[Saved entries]
※

(** [handle_readable] on a ready session. *)
Lemma wp_handle_readable r :
  idle r →
  wp handle_readable (λ res r', ∃ ev, res = Ok ev ∧ idle r' ∧
    sess_out (session r') = sess_out (session r) ∧
    length (read_buffer r') = length (read_buffer r) ∧
    match ev with
    | Some (Data bs) => bs ≠ [] ∧ length bs ≤ length (read_buffer r) ∧ state r' = state r ∧
                        sess_in (session r) = bs ++ sess_in (session r')
    | Some (Established _) => False
    | Some (Terminated _) => sess_in (session r') = sess_in (session r) ∧
                             (state r' = state r ∨ state r' = TransportState.Terminated)
    | None => sess_in (session r') = sess_in (session r) ∧ state r' = state r
    end) r.
Proof.
  intros Hi. unfold handle_readable, terminate. wp_steps.
  eapply wp_mono; [by apply wp_read_into_buffer|].
  intros [[|n]|e] r1 (Hr & Ho & Hst & Hl & Hlen & Hin); wp_steps.
  - destruct Hin as (bs & Hb & _ & _ & Hin). destruct bs; [|done]. simpl in Hin.
    rewrite sess_ready_established by done. simpl. wp_steps.
    eexists. split; [done|]. split; [by split|]. simpl. split_and!; auto.
  - destruct Hin as (bs & Hb & Hle & Htk & Hin). unfold drain_read_buffer, wp at 1. simpl.
    rewrite Hl. simpl. rewrite decide_False by lia. eexists. split; [done|]. simpl.
    split_and!; [by split|done|done| |rewrite length_take; lia|done|by rewrite Htk].
    rewrite Htk. by destruct bs.
  - case_decide; wp_steps; eexists; (split; [done|]); (split; [by split|]); simpl; split_and!; auto.
Qed.

(** [finish_io] leaves an active transport's event alone, unless it ends it. *)
Lemma wp_active_finish ev r Q :
  state r ≠ TransportState.Handshake →
  (∀ st, Q (Ok ev) (set_state st r)) →
  wp (finish_io ev) Q r.
Proof.
  intros Hst HQ. unfold finish_io. wp_steps.
  rewrite (bool_decide_false (state r = TransportState.Handshake)) by done.
  rewrite andb_true_r, andb_false_r. destruct ev as [[?|?|e]|]; simpl; try case_bool_decide;
    wp_steps; try apply HQ; by pose proof (HQ (state r)); destruct r.
Qed.

(** C11. An active transport delivers what its session reads: a read event
    that yields data yields the next bytes of the stream, all that were read
    and at least one, and no other outcome consumes any; the transport neither
    panics nor keeps bytes back. *)
Theorem active_read_delivers r :
  idle r → state r = TransportState.Active →
  ∃ ev r', net_handle_io debug Read r = Ret (ev, r') ∧ idle r' ∧
    length (read_buffer r') = length (read_buffer r) ∧
    sess_out (session r') = sess_out (session r) ∧
    match ev with
    | Some (Data bs) => bs ≠ [] ∧ sess_in (session r) = bs ++ sess_in (session r')
    | Some (Established _) => False
    | _ => sess_in (session r') = sess_in (session r)
    end.
Proof.
  intros Hi Hst.
  assert (wp (net_handle_io_prog debug Read) (λ res r', ∃ ev, res = Ok ev ∧ idle r' ∧
    length (read_buffer r') = length (read_buffer r) ∧
    sess_out (session r') = sess_out (session r) ∧
    match ev with
    | Some (Data bs) => bs ≠ [] ∧ sess_in (session r) = bs ++ sess_in (session r')
    | Some (Established _) => False
    | _ => sess_in (session r') = sess_in (session r)
    end) r) as Hwp.
  { unfold net_handle_io_prog, prepare_io, debug_assert. wp_steps. unfold wp at 1. rewrite Hst.
    rewrite bool_decide_false, andb_false_r by done. wp_steps. rewrite Hst. wp_steps.
    eapply wp_mono; [by apply wp_handle_readable|].
    intros res r1 (ev & -> & [Hr Hl] & Ho & Hlen & Hin). wp_steps.
    assert (state r1 ≠ TransportState.Handshake) as Ehs.
    { destruct ev as [[?|?|?]|]; [done|..]; destruct_and?; destruct_or?; congruence. }
    rewrite bool_decide_false by done. simpl. apply wp_active_finish; [done|].
    intros st. exists ev. simpl. split_and!; try done. destruct ev as [[?|?|?]|]; naive_solver. }
  unfold wp in Hwp. unfold net_handle_io, mbind, outcome_bind.
  destruct (net_handle_io_prog debug Read r) as [[res r']| |]; [|done..].
  destruct Hwp as (ev & -> & Hrest). by exists ev, r'.
Qed.

(** One I/O event. *)
Definition io_event r r' : Prop := ∃ io ev, net_handle_io debug io r = Ret (ev, r').

(** Buffered data stay where they are: no sequence of I/O events, however
    often the socket is reported writable, sends a byte of the write buffer.
    Only the next send does. *)
Theorem buffered_data_stays r r' :
  sess_ready (session r) → rtc io_event r r' →
  write_buffer r' = write_buffer r ∧ sess_out (session r') = sess_out (session r).
Proof.
  intros Hr Hio. revert Hr. induction Hio as [|r1 r2 r3 (io & ev & Hs) _ IH]; [done|]. intros Hr.
  apply handle_io_session in Hs as [Hw Hs].
  assert (sess_ready (session r2) ∧ sess_out (session r2) = sess_out (session r1)) as [Hr2 Ho].
  { inversion Hs as [n s res s' Hc|s res s' Hc|s res s' He _]; subst.
    - pose proof (sess_read_law n _ Hr) as Hl. unfold wp in Hl. rewrite Hc in Hl. naive_solver.
    - pose proof (sess_flush_law _ Hr) as Hl. unfold wp in Hl. rewrite Hc in Hl. naive_solver.
    - by rewrite sess_ready_established in He. }
  destruct (IH Hr2) as [??]. split; congruence.
Qed.
End reads.

(** ** Transports that start from an established session *)

Section established.
Context {S : Type} `{NS : NetSession S}.

(** A transport made by [connect_blocking], whose session is already
    established, is put in the handshake state. With debug assertions its first
    I/O event panics; without them the event reports the session established,
    and the bytes its read took off the socket are lost. *)
Theorem blocking_connection_first_read (s s' : S) r b bs id :
  resource_connect_blocking (Ok s) = Ret (Ok r) → is_session_established (session r) = true →
  (∀ io, net_handle_io true io r = Panic "session is established during handshake") ∧
  (sess_read READ_BUFFER_SIZE (session r) = Ret (Ok (b :: bs), s') →
   length (b :: bs) ≤ READ_BUFFER_SIZE →
   is_session_established s' = true → session_id s' = Some id →
   ∃ r', net_handle_io false Read r = Ret (Some (Established id), r') ∧ session r' = s' ∧
     read_buffer_len r' = 0).
Proof.
  unfold resource_connect_blocking, with_state. unfold_prog.
  destruct (sess_set_read_timeout _ s) as [[[[]|e] s1]| |]; [|done..].
  destruct (sess_set_write_timeout _ s1) as [[[[]|e] s2]| |]; [|done..].
  intros [= <-] Hest. simpl in Hest. unfold net_handle_io, net_handle_io_prog, prepare_io. split.
  - intros io. unfold_prog. unfold debug_assert. simpl. by rewrite Hest.
  - intros Hread Hlen Hest' Hid. unfold_prog. unfold handle_readable, read_into_buffer. unfold_prog.
    rewrite decide_False by lia. unfold on_session, zoom. simpl in Hread |- *.
    rewrite length_replicate, Nat.sub_0_r, Hread. simpl.
    unfold drain_read_buffer. simpl. rewrite decide_False.
    + simpl. unfold finish_io, expect_id. unfold_prog. rewrite Hest'. simpl. rewrite Hid. simpl. eauto.
    + simpl in Hlen. rewrite length_app, length_drop, length_replicate. lia.
Qed.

※

_Activity_
For every line in the entries above that contains "Theorem", add one to a count, and give that number by itself.

_Result for this exercise_
3